Luxembourg has announced it would ease the secrecy surrounding its banks by implementing rules on the automatic exchange of bank account information with its European Union partners from 2015.
PM Jean-Claude Juncker said Luxembourg would introduce the reforms in two years, in line with the EU Savings Directive.
The rules of the Directive are aimed at creating greater transparency and minimizing tax evasion.
Calls for a crackdown on bank secrecy have been increasing, as governments seek to raise more taxes to support their finances.
“We can introduce [the rules] without any danger from January 2015,” Jean-Claude Juncker said.
Luxembourg is a country of only 500,000 people, but its banks and other financial institutions have assets worth more than 20 times the country’s economic output.

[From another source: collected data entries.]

(* ===== verification/Frames.v ===== *)
(** * What each statement changes
    One frame lemma per statement of [Store]: the table it writes, the guards
    it passed, and that beyond the quiescence revisions nothing else moved.
    [wp_step] runs a handler symbolically with them; the state it leaves is an
    explicit record over the initial one. *)
From stdpp Require Import base tactics list strings gmap pretty.
From Stdlib Require Import ZArith Lia Ascii String.
From S2P Require Import Prelude Json Wire Store Tx Adapter Events Commands Barrier Hold.
Open Scope string_scope.
Open Scope list_scope.
Open Scope Z_scope.
Open Scope harness_scope.

Lemma update_where_none {R} (p : R -> bool) f l : select1 p l = None -> update_where p f l = l.
Proof.
  intros H. induction l as [|r l IH]; [done|]. simpl in *.
  destruct (p r); [done|]. by rewrite IH.
Qed.

Lemma db_same_quiescence (db : Db) : db = db <| quiescence_scope_revisions := quiescence_scope_revisions db |>.
Proof. by destruct db. Qed.

Ltac frame_tac H :=
  repeat match type of H with
  | (_ ≫= _) = Some _ => apply bind_Some in H as (? & ?Hg & H); apply guard_Some in Hg as [? ->]
  | guard _ _ = Some _ => apply guard_Some in H as [? H]
  end; simplify_bool;
  try match type of H with fire _ _ _ _ = Some _ => apply fire_frame in H; eexists end.

Section Frames.
Implicit Types db : Db.

Lemma insert_dialog_frame row db db' :
  insert_dialog row db = Some db' ->
  exists q, exists_where (fun d => dlg_id d =s dlg_id row) (dialogs db) = false
  /\ db' = db <| dialogs := dialogs db ++ [row] |> <| quiescence_scope_revisions := q |>.
Proof. unfold insert_dialog. intros H. frame_tac H. split; [done|exact H]. Qed.

Lemma insert_message_frame row db db' :
  insert_message row db = Some db' ->
  exists_where (fun m => msg_id m =s msg_id row) (messages db) = false /\ db' = db <| messages := messages db ++ [row] |>.
Proof. unfold insert_message. intros H. frame_tac H. by split. Qed.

Luxembourg’s foreign minister, Luc Frieden, said at the weekend that he wanted to “strengthen co-operation with foreign tax authorities”.
Last week, Germany signed a tax evasion treaty with Switzerland – another European banking centre known for its secrecy.
The treaty is designed to give the German tax authorities the ability to claw back taxes from their citizens who may be hiding money in Swiss banks.
Luxembourg’s announcement leaves Austria as the only European Union country not signed up to the EU Savings Directive.
Austria’s finance minister, Maria Fekter, said recently that she would “fight like a lion” to defend the country’s banking secrecy regime.
However, Austrian Chancellor Werner Faymann indicated on Tuesday that change may have to come.